Building a Better Brand: How Feelings Shape Product Evaluation
raditional branding strategy would say that a label should tell the consumer what the product is all about. New research suggests that just the opposite might be true–the consumer should see himself in the label.
Animals on wine labels are becoming an increasingly popular and lucrative way to sell wines. In fact, a 2006 report by the market research company ACNielsen finds that about one out of five table wines introduced in the last three years featured a "critter" on its label. Moreover, critter wines outsold other new table wines by more than two to one.
A frog, a hippo, or a penguin may have nothing to do with the wine itself, but a new study–"Of Frog Wines and Frowning Watches: Semantic Priming, Perceptual Fluency and Brand Evaluation"–by University of Chicago Booth School of Business professor Aparna Labroo, Ravi Dhar of Yale University, and Norbert Schwarz of the University of Michigan suggests that such an unusual label can be an advantage. The reason goes deeper than just trying to grab the consumer's attention and turns conventional branding wisdom on its head.
A customer typically scrutinizes a product's color, durability, and other qualities before deciding whether to purchase it. However, the decision to buy that product may also depend on the influence of objects, creatures, and events that touch the customer's life and how they make the customer feel about the product. "People usually believe that the concrete attributes of a product–not subjective feelings–should influence our judgment," explains Labroo. "What we have done is to examine the feelings of ease or difficulty that get associated with a product."
For instance, a woman who has a son who loves Kermit the Frog may see and hear about Kermit all the time. Neither frogs nor Kermit have any relation to wine, but if this mother has to rush to the supermarket to buy a bottle because friends are coming over for dinner, then there is a good chance that she will reach for the wine with a frog prominently displayed on its label.
That may seem irrational, but the authors say that familiarity with Kermit the Frog actually makes it easier for a consumer to visually process the image on the label. This enhances the label's appeal and as a result makes the "frog wine" more desirable relative to its competitors.
Fluency and Liking
Researchers have shown that a person's opinion of an object becomes more favorable the more familiar the person is with that object. For instance, social psychologist Robert Zajonc found that after exposing Chinese characters to non-Chinese speakers several times, they preferred those characters to the ones that they had not seen. This is also true in marketing where exposure to logos, brand names, or pictures of products increases "perceptual fluency" or the ability to recognize the physical features of a product.
Similarly, prior exposure can also enhance "conceptual fluency" or ease with which a related product comes to mind. A 2004 paper by Labroo and Angela Lee of Northwestern University found that seeing an advertisement for mayonnaise increases liking for ketchup. Because mayonnaise and ketchup seem to naturally go together, the mayonnaise ad activates the ketchup product in the consumer's memory and makes the ketchup seem more attractive when viewed.

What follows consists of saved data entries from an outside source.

(** C10. Every stored field, the one of epoch 0 and the one of every later
    epoch to plot, is the row-wise softmax of the scores of the model over
    the grid, and gives each grid point a probability distribution over the
    classes: as many entries as classes, each in [0, 1], summing to 1. *)
Theorem stored_fields_are_distributions (dl : DataLoader) (mesh : Tensor2)
    (w : World) :
  (forall k, Forall (Batch_ok (in_features (fc1 (model w)))
                              (out_features (fc2 (model w)))) (yields dl k)) ->
  ncol mesh = in_features (fc1 (model w)) ->
  World_ok w ->
  0 < out_features (fc2 (model w)) ->
  exists preds w',
    training autograd set_to_none dl mesh w = Ok (preds, w') /\
    Forall2 (fun e p =>
               exists we s,
                 train_epochs autograd set_to_none dl e w = Ok (tt, we) /\
                 Sequential_forward (model we) mesh = Ok s /\
                 p = Softmax s /\
                 nrow p = nrow mesh /\
                 Forall (distribution (out_features (fc2 (model w)))) (rows p))
            epochs_to_plot preds.
Proof.
  intros Hdl Hmesh Hw Hpos.
  destruct (training_fields dl mesh w Hdl Hmesh Hw) as (preds & w' & Hrun & Hall).
  exists preds, w'. split; [exact Hrun|].
  eapply Forall2_impl; [|exact Hall].
  intros e p (we & He & Hp & Hm & Ho & ->).
  rewrite predict_spec in Hp. unfold evaluate in Hp.
  destruct (Sequential_forward (model we) mesh) as [s|err] eqn:Hs;
    [|discriminate].
  cbn [rbind] in Hp.
  assert (Heq : field_of (model we) mesh = Softmax s) by congruence.
  exists we, s. split; [exact He|]. split; [exact Hs|].
  split; [exact Heq|].
  rewrite <- Ho in Hpos |- *.
  destruct (field_of_rows (model we) mesh Hm Hpos) as (_ & Hn & Hd).
  now split.
Qed.

(** ** The evaluation grid *)

Lemma fold_left_Rmax_largest (xs : list R) :
  forall x, largest (fold_left Rmax xs x) (x :: xs).
Proof.
  induction xs as [|y xs IH]; intros x.
  - split; [now left|]. intros z [<-|[]]. simpl. lra.
  - cbn [fold_left]. destruct (IH (Rmax x y)) as [Hin Hle]. split.
    + destruct Hin as [Hin|Hin]; [|now right; right].
      rewrite <- Hin. unfold Rmax. destruct (Rle_dec x y); [right|]; now left.
    + intros z Hz.
      assert (Hxy : (Rmax x y <= fold_left Rmax xs (Rmax x y))%R)
        by (apply Hle; now left).
      destruct Hz as [<-|[<-|Hz]].
      * pose proof (Rmax_l x y). lra.
      * pose proof (Rmax_r x y). lra.
      * apply Hle. now right.
Qed.

Lemma py_max_largest (l : list R) (m : R) : py_max l = Ok m -> largest m l.
Proof.
  destruct l as [|x xs]; [discriminate|]. intros H. injection H as <-.
  apply fold_left_Rmax_largest.
Qed.

Lemma py_max_Ok (l : list R) : l <> [] -> exists m, py_max l = Ok m.
Proof. destruct l; [congruence|]. intros _. simpl. eauto. Qed.
(** * The engine-analysis streaming pipeline of the chess front end

    A shallow embedding of
    - [frontend/src/features/chess/analysis-arrow-state.ts] (the analysis
      reducer),
    - [frontend/src/features/chess/sse.ts] (frame decoder and transport),
    - [frontend/src/routes/_layout/analysis.tsx] (candidate line merger and
      commentary extractor; engine ideas, playback moves and the typing
      animation),
    - [frontend/src/components/chess/FenBoard.tsx] (position, arrows and
      squares of the board),
    - [frontend/src/components/chess/AnalysisEvalChart.tsx] (series and rows
      of the evaluation chart),
    - [frontend/src/routes/_layout/index.tsx] (the random opening),
    followed by the properties the specification states about them and by
    further properties read off the code.

    Conventions.  A JavaScript string is the list of its UTF-16 code units
    ([jsstring]); a JavaScript [number] that the program uses as a counter,
    a depth, a rank or a score is an integer ([Z]); a coordinate or a
    plotted value is a rational ([Q]); [T | null] and optional fields are
    [option T]. *)

From Stdlib Require Import String Ascii DecimalString.
From Stdlib Require Import ZArith NArith List Bool Lia.
From Stdlib Require Import Sorting.Sorted Sorting.Permutation.
From Stdlib Require QArith Qminmax Lqa.
Import ListNotations.

Local Open Scope Z_scope.

(** ** JavaScript strings *)

Module JsText.

(** A string, as the list of its UTF-16 code units. *)
Abbreviation jsstring := (list N) (only parsing).

(** [js "text"] is the JavaScript string with the given (8-bit) characters. *)
Definition js (s : string) : jsstring :=
  List.map N_of_ascii (list_ascii_of_string s).

(** The same with every apostrophe standing for a double quote, to write
    JSON texts. *)
Definition jsq (s : string) : jsstring :=
  List.map (fun c => if (c =? 39)%N then 34%N else c) (js s).

Definition jsstring_eq_dec : forall a b : jsstring, {a = b} + {a <> b} :=
  list_eq_dec N.eq_dec.

Definition jsstring_eqb (a b : jsstring) : bool :=
  if jsstring_eq_dec a b then true else false.

(** The code units that [trim] strips and the regular expression class
    [\s] matches: WhiteSpace and LineTerminator of ECMAScript. *)
Definition isWhiteSpace (c : N) : bool :=
  ((9 <=? c) && (c <=? 13) || (c =? 32) || (c =? 160) || (c =? 5760)
   || (8192 <=? c) && (c <=? 8202) || (c =? 8232) || (c =? 8233)
   || (c =? 8239) || (c =? 8287) || (c =? 12288) || (c =? 65279))%N.

Fixpoint trimStart (s : jsstring) : jsstring :=
  match s with
  | c :: rest => if isWhiteSpace c then trimStart rest else s
  | [] => []
  end.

But one area that has not been explored is whether perceptual fluency can lead to a positive evaluation even if the consumer does not see an exact image of the product beforehand and even if the consumer is exposed to something that has no relation to the product.
Labroo, Dhar and Schwarz test this hypothesis by "priming" experiment participants in ways that will make them think about a certain creature, object, or concept. This replicates a situation in which a consumer is surrounded by familiar objects. If consumers see something in a product that connects with their personal lives, then that should make it easier to like the product. "If the environment reminds you of something, then you will see it more clearly on the product itself, and you will like it more," says Labroo.
The test becomes even more interesting because the authors use "visual identifiers" that are entirely unrelated to the product–like a frog on a bottle of wine. If consumers end up choosing that wine, then it must be primarily because its label pops out at them when they see it.